It wasn’t the culture that was different, but me. I no longer fitted in as I did before. The cultural hills I used to be willing to die on don’t matter to me anymore. I still appreciate the art of a good queue, a decent cup of tea, and other such delights. But they’re not as intrinsic to me as they were before. I care more than I used to about parking—and the astonishing obliviousness with which some Brits park. I will speak up about bad service in a restaurant. My time is precious and I will do something about it if I feel like someone is wasting it. Even my sense of humour has changed!

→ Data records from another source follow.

Definition emit (t : trace) (r : option resolution) : option resolution :=
  match r with
  | Some r' =>
      Some (mk_resolution (res_exit r') (res_info r') (res_store r')
                          (t ++ res_trace r'))
  | None => None
  end.

(** The paths the resolver builds with [strcpy] and [strcat]. *)
Definition hwmon_dir (hwmon_id_str : string) : string :=
  "/sys/class/hwmon/hwmon" ++ hwmon_id_str.
Definition driver_name_file (hwmon_id_str addr : string) : string :=
  "/sys/class/hwmon/hwmon" ++ hwmon_id_str ++ "/device/driver/" ++ addr ++ "/name".
Definition driver_hwmon_dir (hwmon_id_str addr : string) : string :=
  "/sys/class/hwmon/hwmon" ++ hwmon_id_str ++ "/device/driver/" ++ addr ++ "/hwmon".
Definition attribute_file (hwmon_id_str attr : string) : string :=
  "/sys/class/hwmon/hwmon" ++ hwmon_id_str ++ "/" ++ attr.

(** [strcpy(reg_name, d_name); strcpy(&reg_name[strlen(d_name)-5], "input");] *)
Definition input_of_label (d_name : string) : string :=
  substring 0 (String.length d_name - 5) d_name ++ "input".

(** The label scan, lines 1859-1900: the [while ((dir = readdir(d)) != NULL)]
    loop over the entries that are left.  It either returns from the
    function with a match ([ScanHit]: the descriptor with its [name] set,
    the store with the attribute path in [filename]) or falls out of the
    loop ([ScanMiss]). *)
Inductive scan : Type :=
| ScanHit (pInfo : pmbus_info) (m : store) (t : trace)
| ScanMiss (m : store) (t : trace).

Definition scan_emit (t : trace) (s : scan) : scan :=
  match s with
  | ScanHit pInfo m t' => ScanHit pInfo m (t ++ t')
  | ScanMiss m t' => ScanMiss m (t ++ t')
  end.

Fixpoint label_scan (fs : sysfs) (verbose_flag : bool) (pInfo : pmbus_info)
    (hwmon_id_str : string) (entries : list string) (m : store) : scan :=
  match entries with
  | [] => ScanMiss m []
  | d_name :: rest =>
      if strstr d_name "label" then
        let path := attribute_file hwmon_id_str d_name in
        let m := set_filename m path in
        match sys_file fs path with
        | Err e =>
            scan_emit [Fopen path; Printf ("unable to open " ++ path ++ newline)]
              (label_scan fs verbose_flag pInfo hwmon_id_str rest
                 (set_errno m (Z.pos e)))
        | Ok content =>
            let m := set_reg_label m (fscanf_s content (st_reg_label m)) in
            if String.eqb (st_reg_label m) (label pInfo) then
              let reg_name := input_of_label d_name in
              let pInfo' := set_name pInfo reg_name in
              let m := set_filename m (attribute_file hwmon_id_str reg_name) in
              ScanHit pInfo' m
                ([Fopen path; Fclose path] ++
                 diag verbose_flag
                   (tab ++ device pInfo ++ "@" ++ address pInfo ++ "-" ++
                    label pInfo ++ " => " ++ st_filename m ++ newline))
            else
              scan_emit [Fopen path; Fclose path]
                (label_scan fs verbose_flag pInfo hwmon_id_str rest m)
        end
      else label_scan fs verbose_flag pInfo hwmon_id_str rest m
  end.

I am different: my identity has been shaped from living in Texas for as long as I did. And I found on my return I can still fit—but not in the same way. I find myself gravitating towards people who also know what it’s like to call different countries home and can laugh at both cultures. I find myself connecting with different Brits to the ones I might have connected with before. I am doing things and speaking in ways that I wouldn’t have done before. In the words of Taylor Swift, I discovered that “I’m the problem, it’s me.” (Though to be fair I don’t really see this as a problem!)


Coming back to the 'Mother Church'

The second thing that I wasn’t prepared for was the locus of where I felt this most acutely. I felt, and continue to feel this most acutely within the (literal and metaphorical) walls of the Church of England. I was raised in the Church of England, worked for Anglican churches and schools, trained in an Anglican theological college, yet I find that I don’t fit like I used to.


Part of that is more general difference: the level of bureaucracy in the CofE is at times alarming and bizarre. After all of my history and rootedness in British Anglicanism, because of technicalities and clerical fudges, I am considered an ‘overseas’ priest. So I can only minister with Overseas Permission To Officiate (OPTO), rather than the more typical domestic version, which required the Archbishop’s approval.


But apart from the institutional differences at the level of administration, my perspective on theological issues has shifted. I’m not saying my theology itself has changed, but how I hold it has. I come back into a church fighting over all kinds of issues (from liturgical forms to sexuality) and it seems so much more tribal than I remember.


I used to be in those tribes—I knew the impulse to self-protection and defence, to engage in the name of what is true and loving and godly. But I no longer fit (and to be clear, I mostly think this is a good thing). But some days it’s really weird being on the outside. It’s like listening to conversation where you hear the words, you know what they mean, but at the same time it sounds completely foreign and alien.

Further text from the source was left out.